I roll my eyes. “I’m not a billionaire.”
“An almost-billionaire.”
We bicker like this until we reach our destination. I know it’s coming, so I can smell the coffee from two blocks away.
“Oh man,” Clara says, head turning as we walk past the door. “That place smells amazing.”
I gently guide her into the next alleyway.
“Nash,” she says, mock-affronted. “Are you pulling me in here to have your wicked way with me?”
I laugh. “Later. For now, we’re at our next stop.”
Clara glances back over her shoulder and then to the door a few steps in front of us. “Is this the same place?

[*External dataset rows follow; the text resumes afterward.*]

(** C25. After start-up the processor's page walk over the tables takes every address below 4 GiB to itself and faults above, whatever the tables held before; all pages are write-back but the two of the interrupt controllers, which are uncacheable. *)
Theorem amd64_identity_map L s va : layout_ok L -> done_ s = false -> 0 <= va < 2 ^ 48 ->
  let s' := amd64_map_identity_low_4g L s in
  walk L s' va = (if va <? 2 ^ 32 then Some va else None) /\
  (va < 2 ^ 32 -> arch_paging_get_memtype (entry s') va =
     if (va / 4096 =? 1043456) || (va / 4096 =? 1043968) then ARCH_PAGING_MT_UC else ARCH_PAGING_MT_WB).
Proof.
  intros HL Hd Hva. unfold amd64_map_identity_low_4g. rewrite Hd. cbv zeta. fold (startup_tables L (entry s)). set (t := startup_tables L (entry s)). cbn [entry].
  assert (Hid : identity L (mkPaging (arch_paging_set_memtype (arch_paging_set_memtype t 4273995776 4096 ARCH_PAGING_MT_UC).1 4276092928 4096 ARCH_PAGING_MT_UC).1 (address L PML4) true)).
  { apply set_memtype_identity; [lia|lia|vm_compute; congruence|]. apply set_memtype_identity; [lia|lia|vm_compute; congruence|]. now apply startup_identity. }
  split; [now apply walk_identity|]. intros Hlow. assert (Hp : 0 <= va / 4096 < 2 ^ 20) by (split; [apply Z.div_pos; lia|apply Z.div_lt_upper_bound; lia]).
  destruct (id_page _ _ Hid _ Hp) as [Hpr _]. cbn [entry] in Hpr. rewrite <- pte_of_address in Hpr. rewrite get_memtype_bits by exact Hpr. rewrite pte_of_address.
  destruct (set_memtype_entries t 4273995776 4096 ARCH_PAGING_MT_UC) as (H1 & _); [lia|lia|vm_compute; congruence|].
  destruct (set_memtype_entries (arch_paging_set_memtype t 4273995776 4096 ARCH_PAGING_MT_UC).1 4276092928 4096 ARCH_PAGING_MT_UC) as (H2 & _); [lia|lia|vm_compute; congruence|].
  rewrite H2, H1 by assumption. unfold t. rewrite startup_page by assumption. clear H1 H2.
  destruct (mapped_entry (4096 * (va / 4096))) as [_ Hb]; [rewrite Z.mul_comm; apply Z.mod_mul; lia|lia|]. cbv zeta.
  set (e := Z.lor _ PTE_RW) in *. unfold retyped.
  change (first_page 4273995776) with 1043456. change (end_page 4273995776 4096 - 1043456) with 1. change (first_page 4276092928) with 1043968. change (end_page 4276092928 4096 - 1043968) with 1.
  assert (He : flag e PTE_P = true) by (unfold PTE_P; rewrite flag_bit, Hb by lia; reflexivity).
  destruct (Z.eqb_spec (va / 4096) 1043456), (Z.eqb_spec (va / 4096) 1043968); try lia; cbn [orb].
  all: rewrite ?(bool_decide_eq_true_2 (1043456 <= va / 4096 < _)), ?(bool_decide_eq_false_2 (1043456 <= va / 4096 < _)), ?(bool_decide_eq_true_2 (1043968 <= va / 4096 < _)), ?(bool_decide_eq_false_2 (1043968 <= va / 4096 < _)) by lia.
  all: cbn [andb]; rewrite ?He; cbn [andb]; rewrite ?He; rewrite ?apply_bits, ?Hb by lia; reflexivity.
Qed.

(** C26. On tables that map the low 4 GiB to themselves, with the PAT register set up, giving a range below 4 GiB a type succeeds: the entries of its pages select the PAT field with the code of that type, and reading the type back gives it; the entries of the other pages are unchanged, and every translation stays. *)
Theorem amd64_set_memtype L s cpuid pat pat' phys_start len type : layout_ok L -> identity L s ->
  g_pat_initialized pat = false -> arch_paging_pat_init cpuid pat = (pat', true) ->
  0 <= phys_start -> 0 < len -> phys_start + len <= 2 ^ 32 ->
  exists t, arch_paging_set_memtype (entry s) phys_start len type = (t, true) /\
    (forall va, 0 <= va < 2 ^ 32 ->
       if bool_decide (first_page phys_start <= va / 4096 < end_page phys_start len)
       then arch_paging_get_memtype t va = type /\ page_code (pat_msr pat') (t (__get_pte va)) = type_code type
       else t (__get_pte va) = entry s (__get_pte va)) /\
    (forall va, 0 <= va < 2 ^ 48 -> walk L (mkPaging t (cr3 s) (done_ s)) va = walk L s va).
Proof.
  intros HL HI Hpi Hpat Hp Hl Hend. assert (He : end_page phys_start len <= 2 ^ 20) by (apply Z.lt_succ_r, Z.div_lt_upper_bound; lia).
  destruct (set_memtype_entries (entry s) phys_start len type Hp Hl He) as (H1 & H2 & H3).
  pose proof (set_memtype_identity L (entry s) (cr3 s) (done_ s) phys_start len type Hp Hl He) as Hid'.
  destruct (arch_paging_set_memtype (entry s) phys_start len type) as [t ok]. cbn [fst snd] in *.
  assert (HI' : identity L (mkPaging t (cr3 s) (done_ s))) by (apply Hid'; now destruct s).
  assert (Hfp : 0 <= first_page phys_start) by (apply Z.div_pos; lia).
  assert (Hok : ok = true). { apply H3. intros p Hpp. unfold PTE_P. rewrite flag_bit by lia. apply (id_page _ _ HI). lia. }
  exists t. rewrite Hok. split; [reflexivity|]. split; [|intros va Hva; now rewrite !walk_identity].
  intros va Hva. assert (Hpg : 0 <= va / 4096 < 2 ^ 20) by (split; [apply Z.div_pos; lia|apply Z.div_lt_upper_bound; lia]).
  destruct (id_page _ _ HI _ Hpg) as [Hpr _]. destruct (id_page _ _ HI' _ Hpg) as [Hpr' _]. cbn [entry] in Hpr'.
  specialize (H1 _ Hpg). rewrite <- !pte_of_address in *. unfold retyped in H1.
  replace (first_page phys_start + (end_page phys_start len - first_page phys_start)) with (end_page phys_start len) in H1 by lia.
  destruct (bool_decide _); cbn [andb] in H1; [|exact H1]. unfold PTE_P in H1. rewrite flag_bit, Hpr in H1 by lia.
  rewrite get_memtype_bits by exact Hpr'. cbv zeta. unfold page_code. rewrite H1, !apply_bits by lia.
  pose proof (memtype_of_type_bits type). pose proof (pat_init_selects cpuid pat pat' type Hpi Hpat). destruct (type_bits type) as [[? ?] ?]. now split.
Qed.

End Amd64Spec.

(** ** i386 *)

Module I386Spec.
Import I386.

Lemma frame_of_page p : 0 <= p < 2 ^ 20 -> __pte_from_virt (4096 * p) = (p / 1024, p mod 1024).
Proof.
  intros Hp. unfold __pte_from_virt. rewrite !Z.shiftr_div_pow2 by lia. change 1023 with (2 ^ 10 - 1). rewrite !land_pred by lia.
  change (2 ^ 22) with (4096 * 1024). change (2 ^ 12) with 4096. change (2 ^ 10) with 1024. rewrite Z.div_mul_cancel_l, (Z.mul_comm 4096 p), Z.div_mul by lia.
  rewrite (Z.mod_small (p / 1024)); [reflexivity|]. split; [apply Z.div_pos; lia|apply Z.div_lt_upper_bound; lia].
Qed.

Lemma frame_of_address va : __pte_from_virt va = __pte_from_virt (4096 * (va / 4096)).
Proof.
  unfold __pte_from_virt. rewrite !Z.shiftr_div_pow2 by lia. change (2 ^ 22) with (4096 * 1024). change (2 ^ 12) with 4096.
  rewrite !Z.div_mul_cancel_l, !Z.div_div by lia. now rewrite (Z.mul_comm 4096 (va / 4096)), Z.div_mul by lia.
Qed.

Lemma frame_inj p q : 0 <= p < 2 ^ 20 -> 0 <= q < 2 ^ 20 -> __pte_from_virt (4096 * p) = __pte_from_virt (4096 * q) -> p = q.
Proof.
  intros Hp Hq. rewrite !frame_of_page by assumption. intros [= E1 E2]. pose proof (Z.div_mod p 1024). pose proof (Z.div_mod q 1024). lia.
Qed.

(** The page walk: a directory entry names one of the 1024 tables by its frame. *)
Definition walk (addr_page_tables : Z) (d : page_directory) (t : page_tables) (va : Z) : option Z :=
  let e := d (va / 2 ^ 22) in
  if (pd_present e =? 0) || negb (pd_page_size e =? 0) then None
  else
    let i := (4096 * pd_frame e - addr_page_tables) / 4096 in
    if negb ((0 <=? i) && (i <? 1024)) then None
    else
      let pte := t (i, va / 4096 mod 1024) in
      if present pte =? 0 then None else Some (4096 * frame pte + va mod 4096).

Lemma init_directory a s i : 0 <= i < 1024 -> 0 <= a -> a mod 4096 = 0 -> a + 4194304 <= 2 ^ 32 ->
  (paging_init a s).1 i = mkPDE 1 1 0 0 0 0 0 0 0 0 (a / 4096 + i).
Proof.
  intros Hi Ha Hm Hb. unfold paging_init.
  assert (Hv : wrap 20 (Z.shiftr (wrap 32 (a + i * 4096)) 12) = a / 4096 + i).
  { rewrite (wrap_small 32) by lia. rewrite Z.shiftr_div_pow2 by lia. change (2 ^ 12) with 4096. rewrite Z.div_add by lia.
    pose proof (Z.div_mod a 4096). rewrite wrap_small by lia. reflexivity. }
  apply (for_sets (fun s : page_directory * page_tables => s.1 i) 1024 _ _ i); [assumption| |].
  - intros [d t]. cbn. rewrite store_same. now rewrite Hv.
  - intros j [d t] _ Hne. cbn. apply store_other. congruence.
Qed.

Lemma init_page a s p : 0 <= p < 2 ^ 20 -> (paging_init a s).2 (__pte_from_virt (4096 * p)) = mkPTE 1 1 0 0 0 0 0 0 0 0 p.
Proof.
  intros Hp. rewrite frame_of_page by assumption. unfold paging_init.
  pose proof (Z.div_mod p 1024 ltac:(lia)). pose proof (Z.mod_pos_bound p 1024 ltac:(lia)). set (i := p / 1024) in *. set (j := p mod 1024) in *.
  apply (for_sets (fun s : page_directory * page_tables => s.2 (i, j)) 1024 _ _ i); [lia| |].
  - intros [d t]. cbn. apply (for_sets (fun t : page_tables => t (i, j)) 1024 _ _ j); [lia| |].
    + intros t'. rewrite store_same. rewrite (wrap_small 32 (i * 1024)), (wrap_small 32), wrap_small by lia. f_equal. lia.
    + intros. apply store_other. congruence.
  - intros k [d t] _ Hne. cbn. apply (for_keeps (fun t : page_tables => t (i, j))). intros. apply store_other. congruence.
Qed.

Lemma set_memtype_frames t phys_start len type : 0 <= phys_start < 2 ^ 32 -> 0 < len -> phys_start + len <= 2 ^ 32 ->
  end_page phys_start len - first_page phys_start < 2 ^ 20 ->
  let r := arch_paging_set_memtype t phys_start len type in let present e := negb (present e =? 0) in
  (forall p, 0 <= p < 2 ^ 20 -> r.1 (__pte_from_virt (4096 * p)) =
     retyped present (__apply_type_to_pte type) (first_page phys_start) (end_page phys_start len - first_page phys_start) p (t (__pte_from_virt (4096 * p)))) /\
  (r.2 = true <-> forall p, first_page phys_start <= p < end_page phys_start len -> present (t (__pte_from_virt (4096 * p))) = true).
Proof.
  intros Hp Hl He Hw. unfold arch_paging_set_memtype. rewrite (proj2 (Z.eqb_neq len 0)) by lia.
  assert (Hend : end_page phys_start len <= 2 ^ 20) by (apply Z.lt_succ_r, Z.div_lt_upper_bound; lia).
  assert (0 <= first_page phys_start < end_page phys_start len).
  { unfold first_page, end_page. pose proof (Z.div_mod phys_start 4096). pose proof (Z.div_mod (phys_start + len + 4095) 4096).
    pose proof (Z.mod_pos_bound phys_start 4096). pose proof (Z.mod_pos_bound (phys_start + len + 4095) 4096). lia. }
  pose proof (@page_range_spec I386 phys_start len) as Hr. change (@size_bits I386) with 32 in Hr. rewrite Hr by lia.
  set (n := end_page phys_start len - first_page phys_start) in *.
  destruct (set_memtype_loop_spec 32 (2 ^ 20) __pte_from_virt (fun e => negb (present e =? 0)) (__apply_type_to_pte type) frame_inj ltac:(lia) (first_page phys_start) ltac:(lia) (Z.to_nat n) 0 0 t) as (H1 & H2 & H3 & H4); [lia..|].
  rewrite Z2Nat.id, Z.add_0_r in * by lia. destruct (set_memtype_loop _ _ _ _ _ _ _ _ _) as [t' c]. cbn [fst snd] in *.
  split; [exact H1|]. rewrite Z.eqb_eq. rewrite Z.add_0_l in H4. rewrite H4. unfold n. now replace (first_page phys_start + (end_page phys_start len - first_page phys_start)) with (end_page phys_start len) by lia.
Qed.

The place that smells so good?”
There’s a sign to the left that says, “by appointment only”. I knock. “It is.”
Clara claps her hands in glee and the door opens.
“Nash, welcome.” Freddy offers me his hand and I take it. We haven't met before, or even talked on the phone, but Bea made all the arrangements, so he knew to expect us. Freddy is tall and lean, with shaggy blonde hair and a wide smile. “And you must be Clara,” he says, offering her his hand.
“Clara, this is Freddy Soren. This is his café.”
“Nice to meet you, Freddy,” she says.
“Come in, come in.” He waves us in and leads us immediately to the right, where there’s a small, brightly lit room. “This is our tasting room. Have a seat, and I’ll be back in a few minutes to get started.”
There’s a couch and coffee table with two upholstered chairs across from it. Clara peels her coat off and tosses it over the arm of the couch before settling into the corner, crossing her legs. “What are we tasting?”
I put my jacket over the back and just smile and shrug at her.
“God, Nash,” she says. “So secretive.” But she says it with a small smile, so I know she’s enjoying herself.
“Here we are,” Freddy says from the doorway, and he’s followed by two of his staff carrying long, white trays. A tray is set down in front of each of us.
Clara peers down at the four small espresso cups in front of her. “Smells fantastic. Do you mind if I take pictures?”
“Go ahead. Each cup is a brew of a different type of coffee bean,” Freddy explains, perching on a chair across from us. “Most coffee drinkers know the two major ones, Arabica and Robusta. But there are two more: Liberica and Excelsa. What we do here is very small batches of the last two, exclusively for our tastings. These beans are much harder to get, so we don’t serve them publicly. What kind of coffee do you usually drink?” he asks.
“I actually don’t know,” Clara says. “I usually just get whatever is available, and it’s not always consistent.”
“What about you?” Freddy asks me.
“I drink Arabica,” I answer. I only know because I checked the bag in my kitchen.
“We’ll start with that one then.” Freddy instructs us to take one cup—the second from the left—and sit back on the couch and focus on the smell and taste.
“I try my best to roast and brew the beans as similarly as possible, but because they have different properties, it doesn’t always work. Brewing a more exotic bean the same way you would brew an Arabica makes it bitter and is part of the reason why the rare beans haven’t caught on as well.”
“You know, I have been to tea rooms before, where there’s a giant menu of teas from around the world—white, green, black, etcetera,” Clara says, “but I don’t think I’ve ever heard of such a variety of coffee tastings.”
“There’s a lot of variety in tea, in terms of the base leaves, but there are rare and delicate tea types, too, that you won’t get at most tea rooms,” Freddy explains. “And just like coffee beans, some of them are cost prohibitive.”
“Like that civet coffee?” Clara asks, a teasing smile on her lips.